Despite these features, it is possible that Menarana was not a powerful burrower, and that the burrowing characteristics were retained from a burrowing ancestor. The related madtsoiid Yurlunggur also has a highly fused basicranium, but its snout is unspecialized and unsuitable for digging. Moreover, its large body size would have made it difficult to burrow through compact soils. This indicates that ancestral fossorial characteristics can be retained even if the snake was not fossorial.

While Menarana is less than half the size of Yurlunggur, it would have also encountered problems while burrowing due to its large size.

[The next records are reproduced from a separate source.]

(** property: numbering the strings of a table gives them consecutive identifiers
    after those in use, all at most 254, and keeps the texts; if they do not
    fit the answer is -ENODEV and no identifier is taken. *)
Theorem string_ids_tab_spec d str :
  ids_ok d ->
  let '(r, d', str') := usb_string_ids_tab d str in
  str'.*2 = str.*2 /\ ids_ok d' /\
  (if next_string_id d + Z.of_nat (length str) <=? 254
   then r = 0 /\ next_string_id d' = next_string_id d + Z.of_nat (length str) /\
        str'.*1 = (fun i => next_string_id d + 1 + Z.of_nat i) <$> seq 0 (length str)
   else r = - ENODEV /\ d' = d).
Proof.
  intros Hd. unfold usb_string_ids_tab, ids_ok in *.
  pose proof (assign_ids_spec (next_string_id d) str ltac:(lia)) as H.
  destruct (assign_ids (next_string_id d) str) as [[last|] str'].
  - destruct H as (-> & Hm & H2 & H1). rewrite (proj2 (Z.leb_le _ _)) by lia.
    rewrite u8_small by lia. cbn. split_and!; done || lia.
  - destruct H as [? H2]. rewrite (proj2 (Z.leb_gt _ _)) by lia. done.
Qed.

(** ** Configuration descriptors *)
Definition descs_ok (ds : descs) : Prop := Forall desc_ok (default [] ds).

(** The descriptors of a configuration at a speed, in the order they are
    reported. *)
Definition all_descs (speed : usb_device_speed) (c : usb_configuration) : list (list Z) :=
  default [] (c_descriptors c) ++ (f ← functions c; default [] (speed_descs speed f)).

Lemma total_app a b : total (a ++ b) = (total a + total b)%nat.
Proof. induction a as [|d a IH]; [done|]. cbn [app]. rewrite !total_cons, IH. lia. Qed.

Lemma add_descs_spec src buf next len :
  descs_ok src -> (next + len <= length buf)%nat ->
  let ds := default [] src in
  if decide (total ds <= len)%nat then
    add_descs src (buf, next, len) =
      Some (inr (buf_write buf next (concat ds), next + total ds, len - total ds)%nat)
  else exists buf', add_descs src (buf, next, len) = Some (inl (- EINVAL, buf')) /\
    length buf' = length buf.
Proof.
  intros Hs Hb. destruct src as [ds|]; cbn [default from_option id]; cbv zeta.
  - cbn [add_descs usb_descriptor_fillbuf]. unfold descs_ok in Hs. cbn in Hs. case_decide.
    + rewrite fillbuf_ok by done. cbn [mbind option_bind].
      rewrite (proj2 (Z.ltb_ge _ 0)) by lia. do 3 f_equal; [f_equal|]; lia.
    + destruct (fillbuf_overflow buf next next len ds Hs Hb) as (bs & Hl & ->); [lia|].
      cbn. eexists. split; [reflexivity|]. apply length_buf_write. lia.
  - rewrite decide_True by (cbn; lia). cbn. rewrite buf_write_nil. do 3 f_equal; [f_equal|]; lia.
Qed.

Most head-first burrowers are very small, with heads that have a small diameter to allow them to push through soil more easily. While most living head-first burrowers are less than 1 cm in diameter, Menarana could have exceeded 7 cm in diameter, with a cross-sectional area even larger than living burrowers because of an increase in size according to a quadratic function (the square of the diameter). Therefore, Menarana may have required significantly greater force to push through compact sediment, with the force possibly being ineffective or impossible to generate.

Due to its small size, the diet of Menarana probably consisted of prey ranging in mass from 1 kg to 5 kg. Menarana would not have been able to consume any of the nonavian dinosaurs that are also known from the Maevarano Formation, and probably could not prey on any crocodylomorphs with the exception of the notosuchian Araripesuchus tsangatsangana. It most likely fed on smaller snakes, lizards, and small mammals.